:: LISTED RECORDS ::
* * * * * * *
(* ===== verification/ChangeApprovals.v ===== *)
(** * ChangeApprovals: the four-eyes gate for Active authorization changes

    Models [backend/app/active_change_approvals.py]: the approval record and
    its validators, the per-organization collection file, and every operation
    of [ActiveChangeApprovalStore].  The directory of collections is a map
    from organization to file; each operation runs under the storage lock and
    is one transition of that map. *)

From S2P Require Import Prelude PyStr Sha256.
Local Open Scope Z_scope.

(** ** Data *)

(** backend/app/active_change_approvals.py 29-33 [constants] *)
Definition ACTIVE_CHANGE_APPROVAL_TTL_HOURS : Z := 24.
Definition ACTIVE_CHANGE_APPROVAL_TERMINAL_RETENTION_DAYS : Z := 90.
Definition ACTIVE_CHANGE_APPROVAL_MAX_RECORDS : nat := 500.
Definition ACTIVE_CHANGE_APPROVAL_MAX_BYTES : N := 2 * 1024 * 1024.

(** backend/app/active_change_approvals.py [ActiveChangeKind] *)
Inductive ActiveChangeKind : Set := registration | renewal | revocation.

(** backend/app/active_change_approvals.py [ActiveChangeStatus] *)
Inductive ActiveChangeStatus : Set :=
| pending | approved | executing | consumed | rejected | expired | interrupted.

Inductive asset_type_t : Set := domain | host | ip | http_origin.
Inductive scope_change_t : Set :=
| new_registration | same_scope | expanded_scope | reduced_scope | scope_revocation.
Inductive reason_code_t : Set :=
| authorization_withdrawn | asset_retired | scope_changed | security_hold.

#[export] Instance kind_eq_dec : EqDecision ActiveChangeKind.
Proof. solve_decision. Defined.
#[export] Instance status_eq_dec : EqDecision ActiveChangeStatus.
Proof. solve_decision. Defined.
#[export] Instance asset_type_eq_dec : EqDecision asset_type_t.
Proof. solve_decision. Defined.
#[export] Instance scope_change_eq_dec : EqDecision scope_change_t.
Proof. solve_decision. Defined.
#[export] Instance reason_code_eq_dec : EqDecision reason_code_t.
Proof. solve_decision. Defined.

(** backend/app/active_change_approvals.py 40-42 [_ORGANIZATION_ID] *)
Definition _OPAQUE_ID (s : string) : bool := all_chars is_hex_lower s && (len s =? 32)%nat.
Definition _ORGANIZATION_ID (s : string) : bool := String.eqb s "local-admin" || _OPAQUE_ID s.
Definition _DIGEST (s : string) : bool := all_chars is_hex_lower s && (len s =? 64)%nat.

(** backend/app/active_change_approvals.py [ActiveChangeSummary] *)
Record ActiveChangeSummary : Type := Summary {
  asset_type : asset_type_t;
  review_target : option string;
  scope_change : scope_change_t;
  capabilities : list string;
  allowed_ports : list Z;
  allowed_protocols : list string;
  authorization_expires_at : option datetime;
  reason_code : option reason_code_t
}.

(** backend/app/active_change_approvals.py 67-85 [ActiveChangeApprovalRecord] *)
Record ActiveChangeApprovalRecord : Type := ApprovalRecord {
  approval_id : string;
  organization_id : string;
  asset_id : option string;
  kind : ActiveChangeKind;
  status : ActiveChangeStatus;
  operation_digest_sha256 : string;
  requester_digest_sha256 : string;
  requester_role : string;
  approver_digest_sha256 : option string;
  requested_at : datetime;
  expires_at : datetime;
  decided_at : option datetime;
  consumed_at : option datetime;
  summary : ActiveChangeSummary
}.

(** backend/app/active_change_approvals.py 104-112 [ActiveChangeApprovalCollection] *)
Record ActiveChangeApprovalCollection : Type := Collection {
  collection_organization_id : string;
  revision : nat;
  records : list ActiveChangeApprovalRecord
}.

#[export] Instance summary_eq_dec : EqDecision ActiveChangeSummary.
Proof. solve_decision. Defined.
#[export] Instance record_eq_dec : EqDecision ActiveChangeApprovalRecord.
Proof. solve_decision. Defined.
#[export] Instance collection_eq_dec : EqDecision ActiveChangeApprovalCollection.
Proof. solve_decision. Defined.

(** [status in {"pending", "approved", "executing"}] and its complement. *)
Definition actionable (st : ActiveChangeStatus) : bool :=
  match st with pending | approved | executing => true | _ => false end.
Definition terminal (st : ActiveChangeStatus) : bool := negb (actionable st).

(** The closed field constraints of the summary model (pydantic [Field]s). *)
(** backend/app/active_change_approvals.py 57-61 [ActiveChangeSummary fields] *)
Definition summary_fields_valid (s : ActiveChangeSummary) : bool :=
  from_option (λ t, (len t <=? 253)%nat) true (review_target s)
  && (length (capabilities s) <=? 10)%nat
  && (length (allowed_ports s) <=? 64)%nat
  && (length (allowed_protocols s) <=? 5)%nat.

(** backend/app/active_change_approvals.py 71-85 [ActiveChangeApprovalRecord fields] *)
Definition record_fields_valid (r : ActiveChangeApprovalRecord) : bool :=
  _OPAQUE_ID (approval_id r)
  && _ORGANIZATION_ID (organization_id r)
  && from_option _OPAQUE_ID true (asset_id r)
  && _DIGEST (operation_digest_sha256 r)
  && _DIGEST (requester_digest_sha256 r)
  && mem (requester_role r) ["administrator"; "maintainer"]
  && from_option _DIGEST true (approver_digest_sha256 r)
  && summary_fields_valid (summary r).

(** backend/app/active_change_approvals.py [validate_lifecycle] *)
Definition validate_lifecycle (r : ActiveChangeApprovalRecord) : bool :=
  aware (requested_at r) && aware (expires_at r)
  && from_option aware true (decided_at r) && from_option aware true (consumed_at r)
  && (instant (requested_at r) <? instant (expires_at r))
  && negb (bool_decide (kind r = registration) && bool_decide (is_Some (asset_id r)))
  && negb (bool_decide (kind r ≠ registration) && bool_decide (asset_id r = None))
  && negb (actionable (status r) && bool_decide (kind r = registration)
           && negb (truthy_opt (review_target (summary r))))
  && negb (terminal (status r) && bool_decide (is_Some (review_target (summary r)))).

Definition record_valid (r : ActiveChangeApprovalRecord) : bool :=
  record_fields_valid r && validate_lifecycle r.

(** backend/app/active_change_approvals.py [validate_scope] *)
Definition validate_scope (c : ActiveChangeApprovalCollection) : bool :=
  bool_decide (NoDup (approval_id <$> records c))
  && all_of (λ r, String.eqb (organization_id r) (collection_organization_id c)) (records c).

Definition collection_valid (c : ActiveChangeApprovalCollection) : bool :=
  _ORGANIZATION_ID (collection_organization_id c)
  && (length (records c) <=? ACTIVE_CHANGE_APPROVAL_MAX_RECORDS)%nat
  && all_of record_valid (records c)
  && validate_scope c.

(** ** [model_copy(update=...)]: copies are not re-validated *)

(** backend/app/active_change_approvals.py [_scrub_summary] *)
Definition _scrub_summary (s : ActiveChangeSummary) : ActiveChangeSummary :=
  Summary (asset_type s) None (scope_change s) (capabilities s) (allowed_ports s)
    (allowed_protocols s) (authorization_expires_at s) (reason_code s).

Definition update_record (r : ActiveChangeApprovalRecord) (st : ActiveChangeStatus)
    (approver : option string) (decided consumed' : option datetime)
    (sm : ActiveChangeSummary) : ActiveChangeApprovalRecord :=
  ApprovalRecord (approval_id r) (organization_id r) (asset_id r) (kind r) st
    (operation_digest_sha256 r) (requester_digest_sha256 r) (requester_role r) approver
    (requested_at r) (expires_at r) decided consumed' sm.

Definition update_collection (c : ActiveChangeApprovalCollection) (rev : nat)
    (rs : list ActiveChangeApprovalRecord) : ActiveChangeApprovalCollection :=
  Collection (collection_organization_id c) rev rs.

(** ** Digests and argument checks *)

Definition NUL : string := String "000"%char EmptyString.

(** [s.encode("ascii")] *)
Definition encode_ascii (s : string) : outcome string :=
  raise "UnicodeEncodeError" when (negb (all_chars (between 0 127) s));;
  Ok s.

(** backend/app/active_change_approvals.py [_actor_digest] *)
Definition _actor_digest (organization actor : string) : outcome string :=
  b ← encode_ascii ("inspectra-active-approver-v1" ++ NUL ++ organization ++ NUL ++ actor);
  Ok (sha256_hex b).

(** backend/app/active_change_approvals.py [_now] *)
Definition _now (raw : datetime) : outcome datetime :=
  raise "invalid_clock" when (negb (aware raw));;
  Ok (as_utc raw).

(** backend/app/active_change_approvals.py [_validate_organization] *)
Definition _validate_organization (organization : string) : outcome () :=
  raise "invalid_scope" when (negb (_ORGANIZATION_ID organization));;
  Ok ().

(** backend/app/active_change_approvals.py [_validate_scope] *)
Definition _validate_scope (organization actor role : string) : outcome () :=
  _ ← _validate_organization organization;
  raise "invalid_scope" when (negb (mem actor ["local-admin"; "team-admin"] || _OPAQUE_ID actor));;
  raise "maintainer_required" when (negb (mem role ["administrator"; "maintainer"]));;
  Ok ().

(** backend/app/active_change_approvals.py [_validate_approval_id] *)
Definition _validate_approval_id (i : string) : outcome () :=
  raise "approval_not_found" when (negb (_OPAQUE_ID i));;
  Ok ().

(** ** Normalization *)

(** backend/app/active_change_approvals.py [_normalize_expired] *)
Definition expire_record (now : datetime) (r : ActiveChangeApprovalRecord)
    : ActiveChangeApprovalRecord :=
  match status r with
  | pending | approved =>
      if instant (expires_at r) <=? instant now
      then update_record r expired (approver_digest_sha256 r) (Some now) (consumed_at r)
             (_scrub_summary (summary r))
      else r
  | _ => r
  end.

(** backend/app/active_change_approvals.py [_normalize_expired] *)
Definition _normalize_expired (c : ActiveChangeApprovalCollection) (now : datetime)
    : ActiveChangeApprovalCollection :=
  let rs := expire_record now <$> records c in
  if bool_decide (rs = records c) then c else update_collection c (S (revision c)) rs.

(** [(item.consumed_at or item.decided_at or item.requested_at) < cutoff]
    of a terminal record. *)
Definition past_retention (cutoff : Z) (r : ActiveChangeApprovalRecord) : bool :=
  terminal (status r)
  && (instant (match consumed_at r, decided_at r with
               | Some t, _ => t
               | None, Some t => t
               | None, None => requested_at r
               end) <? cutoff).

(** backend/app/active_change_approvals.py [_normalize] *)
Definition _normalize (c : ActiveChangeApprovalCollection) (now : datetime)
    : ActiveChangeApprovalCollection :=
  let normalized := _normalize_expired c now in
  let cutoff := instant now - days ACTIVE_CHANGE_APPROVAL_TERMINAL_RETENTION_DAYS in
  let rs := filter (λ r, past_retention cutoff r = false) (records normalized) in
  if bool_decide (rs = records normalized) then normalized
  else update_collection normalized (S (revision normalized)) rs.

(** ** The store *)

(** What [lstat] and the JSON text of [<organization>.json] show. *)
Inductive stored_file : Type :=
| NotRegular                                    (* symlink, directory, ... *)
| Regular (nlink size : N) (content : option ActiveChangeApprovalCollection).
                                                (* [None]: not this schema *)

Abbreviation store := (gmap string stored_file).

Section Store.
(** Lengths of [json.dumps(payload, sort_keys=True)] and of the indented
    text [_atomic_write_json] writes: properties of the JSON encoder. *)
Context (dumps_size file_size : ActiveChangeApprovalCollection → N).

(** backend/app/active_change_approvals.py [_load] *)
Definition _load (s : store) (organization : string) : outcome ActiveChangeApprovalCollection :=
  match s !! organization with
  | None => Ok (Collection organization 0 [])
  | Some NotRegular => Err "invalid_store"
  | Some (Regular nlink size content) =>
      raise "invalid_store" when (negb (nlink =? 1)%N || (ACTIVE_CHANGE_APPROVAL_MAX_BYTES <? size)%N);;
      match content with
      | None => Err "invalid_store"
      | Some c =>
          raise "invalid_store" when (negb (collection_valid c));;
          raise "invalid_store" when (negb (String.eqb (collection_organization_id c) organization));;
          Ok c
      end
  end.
* * * * * * *
:: YOUR TASK ::
The lines above, starting at the one with "(** ** [model_copy(update=...)]: copies" and ending at the one with "(approver : option", are the only ones to return, exactly as written.

:: ANSWER FOR THIS EXERCISE ::
(** ** [model_copy(update=...)]: copies are not re-validated *)

(** backend/app/active_change_approvals.py [_scrub_summary] *)
Definition _scrub_summary (s : ActiveChangeSummary) : ActiveChangeSummary :=
  Summary (asset_type s) None (scope_change s) (capabilities s) (allowed_ports s)
    (allowed_protocols s) (authorization_expires_at s) (reason_code s).

Definition update_record (r : ActiveChangeApprovalRecord) (st : ActiveChangeStatus)
    (approver : option string) (decided consumed' : option datetime)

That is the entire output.